The African Continental Free Trade Area (AfCFTA ) will buoy investment opportunities that are abound in Nigeria and Africa post-COVID-19, Philip Ikeazor, former Chief Executive Officer of Keystone Bank Limited and Director, Greenwich Merchant Bank said on Saturday at Cranfield Nigeria Alumni virtual business webinar.
Ikeazor in his presentation titled ” Growth Sectors and investment Opportunities in Africa Post Pandemic” made a new case for AfCFTA and highlighted investment opportunities post-COVID in Nigeria and Africa as a whole.
According to erstwhile CEO of Keystone Bank, investment opportunities abound in the areas of Agriculture, Mining, Healthcare, ICT/Data Storage/Cloud Infrastructure, Retail & Logistics.
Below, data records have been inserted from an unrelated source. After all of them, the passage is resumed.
Module Demo.
Definition ports : Ports Listeners := {|
  os_listen p := if p =? 443 then ret tt else fail (EText "address already in use"); os_close _ := ret tt;
  keypair _ _ := true; sum256 := of_bytes |}.
Definition env : Env := {| env_now _ := 0; env_rand _ := []; env_io _ := false |}.
Definition world : World Listeners := MkWorld ∅ O [].
Definition site : Endpoint := MkEndpoint "lb-1" 443 80 "cert" "key" [] [MkEndpointRoute "app.test" "/api" ["10.0.0.1"]].
Definition busy : Endpoint := MkEndpoint "lb-2" 8443 80 "cert" "key" ["10.0.0.2"] [].
Lemma sounds : Forall (sound (fun _ => 80)) [site; busy].
Proof.
  assert (Hb : forall c s, forallb (fun b => negb (code b =? c)) (bytes_of s) = true -> no_byte c s).
  { intros c s H b Hb%list_elem_of_In. rewrite forallb_forall in H. specialize (H b Hb). by breflect. }
  repeat constructor; simpl; try lia; try (unfold in_int64, min_int64, max_int64, two63; simpl; lia); apply Hb; reflexivity.
Qed.
End Demo.

(* ===== verification/NodeLogs.v ===== *)
(** Shipping the logs of workloads off a node (internal/agent/logs.go): what is read behind the
    offset, how it is cut into lines, and that nothing is lost or sent twice.

    A log file is its bytes at the moment it is read; the length that is measured and the
    bytes that are read are taken from the same moment. *)
From stdpp Require Import base tactics numbers strings list gmap.
From Stdlib Require Import ZArith Lia.
From S2P Require Import Prelude GoLang Effects AgentViews Agent.

Definition maxShipBytes : nat := Z.to_nat 65536.
Definition maxShipLines : nat := 500.
Definition maxHeldLineSize : Z := 8 * 1024.
Abbreviation Offsets := (gmap string Z).
Abbreviation bytes := (list Ascii.ascii).

Definition newline : Ascii.ascii := Ascii.ascii_of_N 10.
Definition carriage : Ascii.ascii := Ascii.ascii_of_N 13.
Lemma keeps_key v : keeps (volumeKeyFile a v).
Proof. unfold volumeKeyFile. keep. Qed.
#[local] Hint Resolve keeps_key : preserves.
Lemma keeps_key_if v : keeps (key_if_encrypted a v).
Proof. unfold key_if_encrypted. keep. Qed.
#[local] Hint Resolve keeps_key_if : preserves.
Lemma keeps_disks l : keeps (disksByInstance a l).
Proof. unfold disksByInstance. keep. Qed.
#[local] Hint Resolve keeps_disks : preserves.
Lemma keeps_tidy_volumes l : keeps (tidyVolumes a l).
Proof. unfold tidyVolumes. keep. Qed.
#[local] Hint Resolve keeps_tidy_volumes : preserves.
Lemma keeps_at {A} isolation (none : M S A) (k : Runtime S -> M S A) : keeps none ->
  (forall R, Logged R -> runtimeFor (nd_runtimes a) isolation = Some R -> keeps (k R)) ->
  keeps (match runtimeFor (nd_runtimes a) isolation with None => none | Some R => k R end).
Proof. intros Hn Hk. destruct (runtimeFor _ _) as [R|] eqn:E; [|done]. apply Hk; [|done]. by apply (runtime_logged isolation). Qed.
#[local] Hint Extern 3 (preserves _ (match runtimeFor _ _ with _ => _ end)) => apply keeps_at; [|intros] : preserves.
Lemma keeps_busy v l : keeps (volumeIsBusy a v l).
Proof. unfold volumeIsBusy. keep. Qed.
#[local] Hint Resolve keeps_busy : preserves.
Lemma keeps_plans v l : keeps (snapshot_plans a v l).
Proof. unfold snapshot_plans. keep. Qed.
#[local] Hint Resolve keeps_plans : preserves.
Lemma keeps_snapshots v l r : keeps (applySnapshots a v l r).
Proof. unfold applySnapshots. keep. Qed.
#[local] Hint Resolve keeps_snapshots : preserves.
Lemma keeps_failure n b m : keeps (reportBackupFailure a n b m).
Proof. unfold reportBackupFailure. keep. Qed.
#[local] Hint Resolve keeps_failure : preserves.
Lemma keeps_restore n v l : keeps (restoreVolumes a n v l).
Proof. unfold restoreVolumes, restoreVolume. keep. Qed.
#[local] Hint Resolve keeps_restore : preserves.
Lemma keeps_copy n b f k : k ∈ able a rt_Archiver -> keeps (copy_off a n b f k).
Proof. unfold copy_off. intros Hk. keep. Qed.
#[local] Hint Resolve keeps_copy : preserves.
Lemma keeps_backup n b f l : (forall k, k ∈ l -> k ∈ able a rt_Archiver) -> keeps (runBackup a n b f l).
Proof.
  induction l as [|k l IH]; intros Hl; simpl; [keep|]. assert (Hk : k ∈ able a rt_Archiver) by (apply Hl; left).
  apply preserves_bind; [keep|]. intros [|]; [keep|]. apply IH. intros. apply Hl. by right.
Qed.
Lemma keeps_backups n v l : keeps (runBackups a n v l).
Proof.
  unfold runBackups. destruct (able a rt_Archiver) as [|k ks] eqn:E; [keep|].
  assert (Hb : forall b f, keeps (runBackup a n b f (k :: ks))) by (intros; apply keeps_backup; by rewrite E). keep.
Qed.
#[local] Hint Resolve keeps_backups : preserves.
Lemma keeps_clones v l : keeps (cloneVolumes a v l).
Proof. unfold cloneVolumes. keep. Qed.
#[local] Hint Resolve keeps_clones : preserves.
Lemma carrier_able isolation k : carrierFor a isolation = Some k -> k ∈ able a rt_Carrier.
Proof. unfold carrierFor. destruct (runtimeFor _ _) as [R|] eqn:E; [|done]. by eapply able_in. Qed.
Lemma keeps_hand_over n i k : k ∈ able a rt_Carrier -> keeps (handOverDisk a n i k).
Proof. unfold handOverDisk. intros Hk. keep. Qed.
#[local] Hint Resolve keeps_hand_over : preserves.
Lemma keeps_take n i k : k ∈ able a rt_Carrier -> keeps (takeDisk a n i k).
Proof. unfold takeDisk. intros Hk. keep. Qed.
#[local] Hint Resolve keeps_take : preserves.
Lemma keeps_carry n l : keeps (carryDisks a n l).
Proof.
  unfold carryDisks. apply preserves_foldM. intros i _ _. destruct (negb _); [keep|]. destruct (carrierFor a _) as [k|] eqn:E; [|keep].
  apply carrier_able in E. keep.
Qed.
#[local] Hint Resolve keeps_carry : preserves.
#[local] Hint Extern 1 (leaves (list call) (?f _ _)) => match goal with E : rt_SyncDisks _ = Some f |- _ => apply (ur_sync a Ha); eapply able_in; eassumption end : leaves.
#[local] Hint Extern 1 (leaves (list call) (?f _ _ _)) => match goal with E : rt_ReleaseDisks _ = Some f |- _ => apply (ur_release a Ha); eapply able_in; eassumption end : leaves.
#[local] Hint Extern 1 (leaves (list call) (?f _)) => match goal with
  | E : rt_Sample _ = Some f |- _ => apply (ur_sample a Ha); eapply able_in; eassumption
  | E : rt_LogPath _ = Some f |- _ => apply (ur_log a Ha); eapply able_in; eassumption
  | E : f ∈ able a rt_UseCredentials |- _ => by apply (ur_use a Ha)
  end : leaves.
#[local] Hint Extern 3 (preserves _ (match rt_SyncDisks ?R with _ => _ end)) => let E := fresh "E" in destruct (rt_SyncDisks R) eqn:E : preserves.
#[local] Hint Extern 3 (preserves _ (match rt_ReleaseDisks ?R with _ => _ end)) => let E := fresh "E" in destruct (rt_ReleaseDisks R) eqn:E : preserves.
#[local] Hint Extern 3 (preserves _ (match rt_Sample ?R with _ => _ end)) => let E := fresh "E" in destruct (rt_Sample R) eqn:E : preserves.
#[local] Hint Extern 3 (preserves _ (match rt_LogPath ?R with _ => _ end)) => let E := fresh "E" in destruct (rt_LogPath R) eqn:E : preserves.
#[local] Hint Extern 3 (preserves _ (match nd_datapath a with _ => _ end)) => let E := fresh "E" in destruct (nd_datapath a) eqn:E : preserves.
#[local] Hint Extern 3 (preserves _ (match nd_resolver a with _ => _ end)) => let E := fresh "E" in destruct (nd_resolver a) eqn:E : preserves.
#[local] Hint Extern 3 (preserves _ (match nd_tls a with _ => _ end)) => let E := fresh "E" in destruct (nd_tls a) eqn:E : preserves.
#[local] Hint Extern 3 (preserves _ (match nd_catalog a with _ => _ end)) => let E := fresh "E" in destruct (nd_catalog a) eqn:E : preserves.
Lemma keeps_plug i l : keeps (plugDisks a i l).
Proof. unfold plugDisks. keep. Qed.
#[local] Hint Resolve keeps_plug : preserves.
Lemma keeps_release i l v r : keeps (releaseDisks a i l v r).
Proof. unfold releaseDisks. keep. Qed.
#[local] Hint Resolve keeps_release : preserves.
Lemma keeps_percent k s : keeps (cpuPercent k s).
Proof. unfold cpuPercent. keep. Qed.
#[local] Hint Resolve keeps_percent : preserves.
Lemma keeps_sampled : keeps (sampleNode a).
Proof. unfold sampleNode. keep. Qed.
#[local] Hint Resolve keeps_sampled : preserves.
Lemma keeps_usage l : keeps (reportUsage a l).
Proof. unfold reportUsage. keep. Qed.
#[local] Hint Resolve keeps_usage : preserves.
Lemma keeps_refresh_catalog : keeps (refreshCatalog a).
Proof. unfold refreshCatalog. keep. Qed.
#[local] Hint Resolve keeps_refresh_catalog : preserves.
Lemma keeps_images l r : keeps (tidyImages a l r).
Proof. unfold tidyImages. keep. Qed.
#[local] Hint Resolve keeps_images : preserves.
Lemma keeps_registries : keeps (refreshRegistries a).
Proof. unfold refreshRegistries. keep. Qed.
#[local] Hint Resolve keeps_registries : preserves.
Lemma keeps_challenges : keeps (refreshChallenges a).
Proof. unfold refreshChallenges. keep. Qed.
#[local] Hint Resolve keeps_challenges : preserves.
Lemma keeps_devices : keeps (reportDevices a).
Proof. unfold reportDevices. keep. Qed.
#[local] Hint Resolve keeps_devices : preserves.
Lemma keeps_dns n r : keeps (serveDNS a n r).
Proof. unfold serveDNS. keep. Qed.
#[local] Hint Resolve keeps_dns : preserves.
Lemma keeps_egress n : keeps (applyEgress a n).
Proof. unfold applyEgress, on_datapath. keep. Qed.
#[local] Hint Resolve keeps_egress : preserves.
Lemma keeps_routes n l : keeps (applyRoutes a n l).
Proof. unfold applyRoutes, on_datapath. keep. Qed.
#[local] Hint Resolve keeps_routes : preserves.
Lemma keeps_filters n l : keeps (applyFilters a n l).
Proof. unfold applyFilters, on_datapath. keep. Qed.
#[local] Hint Resolve keeps_filters : preserves.
Lemma keeps_guards i n l : keeps (applyGuards a i n l).
Proof. unfold applyGuards, on_datapath. keep. Qed.
#[local] Hint Resolve keeps_guards : preserves.
Lemma keeps_forwards f b : keeps (applyForwards a f b).
Proof. unfold applyForwards. keep. Qed.
#[local] Hint Resolve keeps_forwards : preserves.
Lemma keeps_marks l : keeps (forgetMarks l).
Proof. unfold forgetMarks. keep. Qed.
#[local] Hint Resolve keeps_marks : preserves.
Lemma keeps_logs l : keeps (shipLogs (ho_read_file (nd_host a)) (nd_runtimes a) (c_reportLogs (nd_client a)) l).
Proof. unfold shipLogs, shipOne, readSince, keepOffset. keep. Qed.
#[local] Hint Resolve keeps_logs : preserves.
Lemma keeps_offsets l : keeps (forgetLogs l).
Proof. unfold forgetLogs. keep. Qed.
#[local] Hint Resolve keeps_offsets : preserves.
Lemma keeps_restarts l : keeps (forgetRestarts l).
Proof. unfold forgetRestarts. keep. Qed.
#[local] Hint Resolve keeps_restarts : preserves.
Lemma keeps_probes b l : keeps (runProbes (nd_net a) currentNodeID (c_reportHealth (nd_client a)) b l).
Proof. unfold runProbes, settle, probe, probeHTTP, probeTCP, probeStateOf, forgetProbes. keep. Qed.
#[local] Hint Resolve keeps_probes : preserves.
Lemma keeps_read : keeps (readDesired a).
Proof. unfold readDesired. keep. Qed.
#[local] Hint Resolve keeps_read : preserves.
Lemma keeps_save s : keeps (saveState a s).
Proof. unfold saveState. keep. Qed.
#[local] Hint Resolve keeps_save : preserves.
Lemma keeps_load : keeps (loadState a).
Proof. unfold loadState. keep. Qed.
#[local] Hint Resolve keeps_load : preserves.
Lemma keeps_state {A} i (f : restartState -> A * restartState) : keeps (restartStateOf i f).
Proof. unfold restartStateOf. keep. Qed.
#[local] Hint Resolve keeps_state : preserves.
Lemma keeps_taken i : keeps (takeFenced i).
Proof. unfold takeFenced. keep. Qed.
#[local] Hint Resolve keeps_taken : preserves.
Lemma keeps_started i : keeps (noteStarted i).
Proof. unfold noteStarted. keep. Qed.
#[local] Hint Resolve keeps_started : preserves.
Lemma keeps_allowed i : keeps (restartAllowed i).
Proof. unfold restartAllowed. keep. Qed.
#[local] Hint Resolve keeps_allowed : preserves.
Lemma keeps_restart i : keeps (noteRestart i).
Proof. unfold noteRestart. keep. Qed.
#[local] Hint Resolve keeps_restart : preserves.
Lemma keeps_fenced f : keeps (fenced f).
Proof. unfold fenced, silentFor. keep. Qed.
#[local] Hint Resolve keeps_fenced : preserves.
Lemma keeps_resize R spec : Logged R -> keeps (resizeInPlace R spec).
Proof.
  intros HR. unfold resizeInPlace. destruct (rt_Resize R) as [f|] eqn:E; [|keep]. apply keeps_quieted.
  eapply keeps_logged; [by apply (lr_resize R HR)|auto].
Qed.
Lemma keeps_begin R spec note : Logged R -> may_start spec -> keeps (start R spec note).
Proof. intros HR Hs. pose proof (keeps_start R spec HR Hs). unfold start, noteStartFailure, noteUnstartable. keep. Qed.
#[local] Hint Resolve keeps_resize keeps_begin : preserves.
Lemma keeps_exit R spec s p : Logged R -> may_start spec -> keeps (handleExit R spec s p).
Proof. unfold handleExit, takeHaltedByUser, lastStartFailure, restartAttempts. intros HR Hs. keep. Qed.
#[local] Hint Resolve keeps_exit : preserves.
Lemma keeps_running R spec s p : Logged R -> may_start spec -> keeps (ensureRunning R spec s p).
Proof. unfold ensureRunning, unstartable, lastStartFailure, restartAttempts. intros HR Hs. keep. Qed.
#[local] Hint Resolve keeps_running : preserves.
Lemma keeps_stopped R i s : Logged R -> keeps (ensureStopped R i s).
Proof. unfold ensureStopped, noteHaltedByUser. intros HR. keep. Qed.
#[local] Hint Resolve keeps_stopped : preserves.
(** The spec of an instance may be started, whatever is put into it. *)
Definition startable (i : instanceView) : Prop := forall drops nics disks, may_start (spec_of i drops nics disks).
Lemma keeps_workload i n d : startable i -> keeps (reconcileOne (nd_runtimes a) i n d).
Proof. unfold reconcileOne, startable. intros Hs. keep. Qed.
#[local] Hint Resolve keeps_workload : preserves.
Lemma keeps_instance st r n d i : startable i -> keeps (apply_instance a st r n d i).
Proof. unfold apply_instance, restartAttempts. intros Hs. keep. Qed.
#[local] Hint Resolve keeps_instance : preserves.
Lemma keeps_runtimes {A} (body : string * Runtime S -> A -> M S A) x :
  (forall r x, Logged (snd r) -> keeps (body r x)) -> keeps (foldM body (nd_runtimes a) x).
Proof. intros Hb. apply preserves_foldM. intros r y Hr. apply Hb. by apply (proj1 (Forall_forall _ _) (ur_runtimes a Ha)). Qed.
Lemma keeps_garbage l n : keeps (collectGarbage (nd_runtimes a) (nd_datapath a) l n).
Proof. unfold collectGarbage. apply preserves_bind; [apply keeps_runtimes; intros r x Hr; keep|keep]. Qed.
#[local] Hint Resolve keeps_garbage : preserves.
Lemma keeps_fence s : keeps (fence (nd_runtimes a) s).
Proof. unfold fence, noteFenced. keep. Qed.
#[local] Hint Resolve keeps_fence : preserves.
Lemma keeps_apply st r : Forall startable (ca_Instances st) -> keeps (applyDesired a st r).
Proof.
  intros Hs. assert (Hall : forall i, i ∈ ca_Instances st -> startable i) by (by apply Forall_forall).
  unfold applyDesired. destruct (nd_runtimes a) as [|r0 rs] eqn:E; [keep|]. rewrite <- E. keep.
Qed.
“There are tremendous opportunities in Agriculture for export, Mining, Healthcare, ICT/Data Storage/Cloud Infrastructure, Retail & Logistics and others,” Ikeazor said.
He called on African leaders to create the enabling environment for investments to be attractive and thrive in the continent. “Investments will be attractive in Countries that have passed reforms to make establishing and doing business easy,” he noted
Ikeazor says political will from African leaders is the only thing that will make AfCFTA succeed fully, “the countries should jointly invest to bridge the infrastructure gap, why no railways running across west Africa or power transmission lines to carry excess power generation to other regions. Intra Africa trade is only 15 percent compared the trade within the EU at 60 percent,” he affirmed.
According to the him, the legal systems will have to be strengthened to be effective and efficient to attract Investments and make businesses successful to grow the economy and related government revenues. “Focus on export is key for emerging economies if they intend to improve currency exchange rates which is ultimately about balance of trade payments,” he added.
Ikeazor further explained that improved infrastructure and legal systems/efficient foreclosure laws will encourage more investments in the finance and insurance industries to support access to finance for vibrant African entrepreneurs.
His advice is coming on the heels of recent calls by President Paul Kagame of Rwanda that Africans should invest in one another, “the best thing leaders, not only Presidents or Prime Ministers, but people playing leadership in different roles will be to invest in one another or at least thinking about one anther’s well-being and do what we have to do to create a stable and sustainable African continent.
The Rwandan President advised African leaders to capitalise on the African Continental Free Trade Area (AfCFTA) which presents a major opportunity for African countries to bring 30 million people out of extreme poverty.
AfCFTA is a free trade area founded in 2018 and trade commenced January 1, 2021. It was created by the African Continental Free Trade Agreement among 54 of the 55 African Union nations to unite 1.2 billion consumers across a $2.2 trillion market, estimated to reach 46.7 trillion by 2030.
It also seeks to boost intra-Africa trade in merchandise and services by progressively eliminating tariff and non-tariff barriers over a wide range of goods and improving customs.
Ikeazor who expressed his gratitude that Nigeria is no longer in recession while reacting to the current International Monetary Fund (IMF) Gross Domestic Product (GDP) growth report on Nigeria said its not yet over until the nation is lifted out of poverty, fiscal interventions fixed and GDP growth rate climbs to between 5 percent to 7 percent, a better investment climate may not exists.
“What is your non-oil export level and exchange rate at the moment, the exchange rate is a function of balance of payment, the current GDP growth is not good enough to lift Nigeria completely out of poverty or make more people live above the poverty line. its clearly not where it should be , if we can fix the fiscal interventions and try and get ourselves to 5 percent to 7 percent GDP growth level, then the investment climate would be better,” he added .
He noted that the level of the GDP growth being lower than the rate of population growth and lower than inflation at 17.9 percent current rate won’t solve any problem.
The IMF last week said the Nigerian economy has started to gradually recover from the negative effects of the COVID-19 global pandemic. Following sharp output contractions in the second and third quarters, GDP growth turned positive in Q4 2020 and growth reached 0.5 percent (y/y) in Q1 2021, supported by agriculture and services sectors.
The global lender also noted that inflation slightly decelerated in May but remained elevated at 17.9 percent, owing to high food price inflation.
Ikeazor called on aspiring entrepreneurs to take advantage of the investment opportunities in the export sector especially in agriculture like in Ghana. “I believe there are still opportunities for young investors to grow some of these stuffs, meet the standards and export these products and compete on a larger scale, it goes beyond supplying few Nigerian Restaurants and shops, you need to compete on a higher scale,” he said.
“On export, we would like to have proper data to confirm what we have done in export, I’m telling you that anybody who is in the UK now go to Tesco, Sainsbury’s, Co-op Food and other Supermarkets and look at the food and vegetable session you will see several products from Morocco, Senegal , Kenya, Ghana and South Africa, you will see their products there. So, where are the Nigerian products, these products there are earning foreign exchange for these countries,” Ikeazor added.